Below are the records; work out how many lines among them contain "EditLogCodec", and write nothing besides that number.
[DATA SUPPLIED]
(** What [setCurrent] does, for every outcome. *)
Lemma setCurrent_spec (vs : storeVersionSet) (manifestFile : string)
    (w w' : World) (o : outcome) :
  setCurrent vs manifestFile w = (o, w') →
  ∃ evs,
    trace w' = trace w ++ evs
    ∧ evs `prefix_of` setCurrentEvents vs manifestFile
    ∧ o ≠ Panic
    ∧ (∀ p, p ≠ getCurrentPath vs → p ≠ tmpPath vs → files w' !! p = files w !! p)
    ∧ (o = Nil →
       evs = setCurrentEvents vs manifestFile
       ∧ files w' !! getCurrentPath vs = Some (Text manifestFile)
       ∧ files w' !! tmpPath vs = None)
    ∧ (o ≠ Nil →
       files w' !! getCurrentPath vs = files w !! getCurrentPath vs
       ∧ EvRename (tmpPath vs) (getCurrentPath vs) ∉ evs).
Proof.
  unfold setCurrent, setCurrentEvents.
  destruct (paths_distinct vs 0) as (_ & _ & Htmp).
  destruct (WriteFile (tmpPath vs) manifestFile w) as [written w1] eqn:Hw.
  apply WriteFile_spec in Hw. destruct written.
  2:{ destruct Hw as [Hf Ht]. intros [= <- <-]. exists [].
      rewrite app_nil_r, Hf. repeat split; try done.
      - apply prefix_nil.
      - apply not_elem_of_nil. }
  destruct Hw as [Ht Hf].
  destruct (Rename (tmpPath vs) (getCurrentPath vs) w1) as [renamed w2] eqn:Hr.
  apply Rename_spec in Hr. destruct renamed.
  - destruct Hr as (c & Hc & Ht2 & Hf2). intros [= <- <-].
    rewrite Hf, lookup_insert_eq in Hc. injection Hc as <-.
    exists [EvWriteFile (tmpPath vs) manifestFile;
            EvRename (tmpPath vs) (getCurrentPath vs)].
    repeat split; try done.
    + rewrite Ht2, Ht. by rewrite <- app_assoc.
    + intros p Hp1 Hp2. rewrite Hf2, Hf.
      by rewrite lookup_insert_ne, lookup_delete_ne, lookup_insert_ne.
    + rewrite Hf2. apply lookup_insert_eq.
    + rewrite Hf2. rewrite lookup_insert_ne by done. apply lookup_delete_eq.
  - destruct Hr as [Hf2 Ht2]. intros [= <- <-].
    exists [EvWriteFile (tmpPath vs) manifestFile]. repeat split; try done.
    + by rewrite Ht2, Ht.
    + by exists [EvRename (tmpPath vs) (getCurrentPath vs)].
    + intros p _ Hp2. rewrite Hf2, Hf. by rewrite lookup_insert_ne.
    + rewrite Hf2, Hf. by rewrite lookup_insert_ne.
    + intros Hin. apply list_elem_of_singleton in Hin. discriminate.
Qed.

Lemma persistEvents_elem `{EditLogCodec} (journal : string) (editLogs : list EditLog)
    (ev : event) :
  ev ∈ persistEvents journal editLogs →
  ev = EvSync journal ∨ ∃ v, ev = EvAppend journal v.
Proof.
  unfold persistEvents. intros Hin.
  apply list_elem_of_join in Hin as (evs & Hev & Hevs).
  apply list_elem_of_fmap in Hevs as (el & -> & _).
  destruct (marshal el) as [v|]; [|by apply elem_of_nil in Hev].
  apply elem_of_cons in Hev as [->|Hev]; [right; by exists v|].
  apply list_elem_of_singleton in Hev as ->. by left.
Qed.

Lemma initJournal_memoryState `{EditLogCodec} (vs vs' : storeVersionSet) (w w' : World)
    (o : outcome) :
  initJournal vs w = (o, vs', w') →
  memoryState vs' = memoryState vs
  ∧ storePath vs' = storePath vs
  ∧ (manifest vs' = manifest vs
     ∨ o = Nil
       ∧ manifest vs'
         = Some (getManifestFilePath vs (ManifestFileName (manifestFileNumber vs)))).
Proof.
  unfold initJournal. destruct (manifest vs) eqn:Hman.
  { intros [= <- <- <-]. rewrite Hman. auto. }
  destruct (NewBufioWriter _ w) as [[writer|] w1] eqn:Hnew;
    [|intros [= <- <- <-]; rewrite Hman; auto].
  apply NewBufioWriter_spec in Hnew as (-> & _ & _).
  destruct (createSnapshot vs) as [editLogs|];
    [|intros [= <- <- <-]; rewrite Hman; auto].
  destruct (persistEditLogs _ editLogs w1) as [[| |] w2];
    try (intros [= <- <- <-]; rewrite Hman; auto).
  destruct (setCurrent vs _ w2) as [[| |] w3];
    intros [= <- <- <-]; rewrite ?Hman; simpl; auto.
Qed.

(** What [initJournal] does when no manifest writer is set yet, for
    every outcome. *)
Lemma initJournal_spec `{EditLogCodec} (vs vs' : storeVersionSet) (w w' : World)
    (o : outcome) (editLogs : list EditLog) :
  manifest vs = None →
  createSnapshot vs = Some editLogs →
  initJournal vs w = (o, vs', w') →
  let manifestFileName := ManifestFileName (manifestFileNumber vs) in
  let manifestPath := getManifestFilePath vs manifestFileName in
  ∃ evs,
    trace w' = trace w ++ evs
    ∧ evs `prefix_of` initJournalEvents vs editLogs
    ∧ (o = Nil
       ∧ evs = initJournalEvents vs editLogs
       ∧ vs' = setManifest vs (Some manifestPath)
       ∧ journalOf w' manifestPath = persistFrames editLogs
       ∧ files w' !! getCurrentPath vs = Some (Text manifestFileName)
       ∨ o ≠ Nil
         ∧ vs' = vs
         ∧ (EvRename (tmpPath vs) (getCurrentPath vs) ∉ evs)
         ∧ files w' !! getCurrentPath vs = files w !! getCurrentPath vs).
Proof.
  intros Hman Hsnap. unfold initJournal, initJournalEvents.
  rewrite Hman, Hsnap.
  destruct (paths_distinct vs (manifestFileNumber vs)) as (Hmc & Hmt & Htc).
  set (name := ManifestFileName (manifestFileNumber vs)) in *.
  set (path := getManifestFilePath vs name) in *.
  destruct (NewBufioWriter path w) as [[writer|] w1] eqn:Hnew;
    apply NewBufioWriter_spec in Hnew; simpl in Hnew.
  2:{ destruct Hnew as [Hf Ht]. intros [= <- <- <-]. exists [].
      rewrite app_nil_r. split; [done|]. split; [apply prefix_nil|].
      right. rewrite Hf. repeat split; try done. apply not_elem_of_nil. }
  destruct Hnew as (-> & Ht1 & Hf1).
  destruct (persistEditLogs (Some path) editLogs w1) as [po w2] eqn:Hp.
  destruct (persistEditLogs_spec path editLogs w1 po w2 Hp)
    as (pevs & Ht2 & Hpre2 & Hother2 & Hnp2 & Hnil2).
  assert (Hprefix : EvCreate path :: pevs
            `prefix_of` EvCreate path :: persistEvents path editLogs
                          ++ setCurrentEvents vs name).
  { apply prefix_cons. destruct Hpre2 as [k ->]. rewrite <- app_assoc.
    by eexists. }
  assert (Hnorename : EvRename (tmpPath vs) (getCurrentPath vs)
                        ∉ EvCreate path :: pevs).
  { intros Hin. apply elem_of_cons in Hin as [Hin|Hin]; [discriminate|].
    eapply elem_of_prefix in Hin; [|exact Hpre2].
    apply persistEvents_elem in Hin as [Hin|[v Hin]]; discriminate. }
  assert (Hcur2 : files w2 !! getCurrentPath vs = files w !! getCurrentPath vs).
  { rewrite Hother2 by done. rewrite Hf1. by rewrite lookup_insert_ne. }
  destruct po.
  - destruct (Hnil2 eq_refl) as (-> & _ & Hj2).
    destruct (setCurrent vs name w2) as [so w3] eqn:Hs.
    destruct (setCurrent_spec vs name w2 w3 so Hs)
      as (sevs & Ht3 & Hpre3 & Hnp3 & Hother3 & Hnil3 & Hfail3).
    destruct so.
    + intros [= <- <- <-]. destruct (Hnil3 eq_refl) as (-> & Hcur & _).
      exists (EvCreate path :: persistEvents path editLogs
                ++ setCurrentEvents vs name).
      split; [by rewrite Ht3, Ht2, Ht1, <- !app_assoc|].
      split; [done|]. left. repeat split; try done.
      unfold journalOf at 1. rewrite Hother3 by done.
      fold (journalOf w2 path). rewrite Hj2.
      unfold journalOf. by rewrite Hf1, lookup_insert_eq.
    + intros [= <- <- <-].
      exists (EvCreate path :: persistEvents path editLogs ++ sevs).
      split; [by rewrite Ht3, Ht2, Ht1, <- !app_assoc|].
      split; [by apply prefix_cons, prefix_app|].
      right. destruct (Hfail3 ltac:(done)) as [Hcur Hnr].
      repeat split; try done.
      * intros Hin. apply elem_of_cons in Hin as [Hin|Hin]; [discriminate|].
        apply elem_of_app in Hin as [Hin|Hin]; [|done].
        apply persistEvents_elem in Hin as [Hin|[v Hin]]; discriminate.
      * by rewrite Hcur.
    + done.
  - intros [= <- <- <-]. exists (EvCreate path :: pevs).
    split; [by rewrite Ht2, Ht1, <- !app_assoc|].
    split; [done|]. right. repeat split; done.
  - done.
Qed.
[/DATA SUPPLIED]
» **ANSWER TO THE PROBLEM**:
3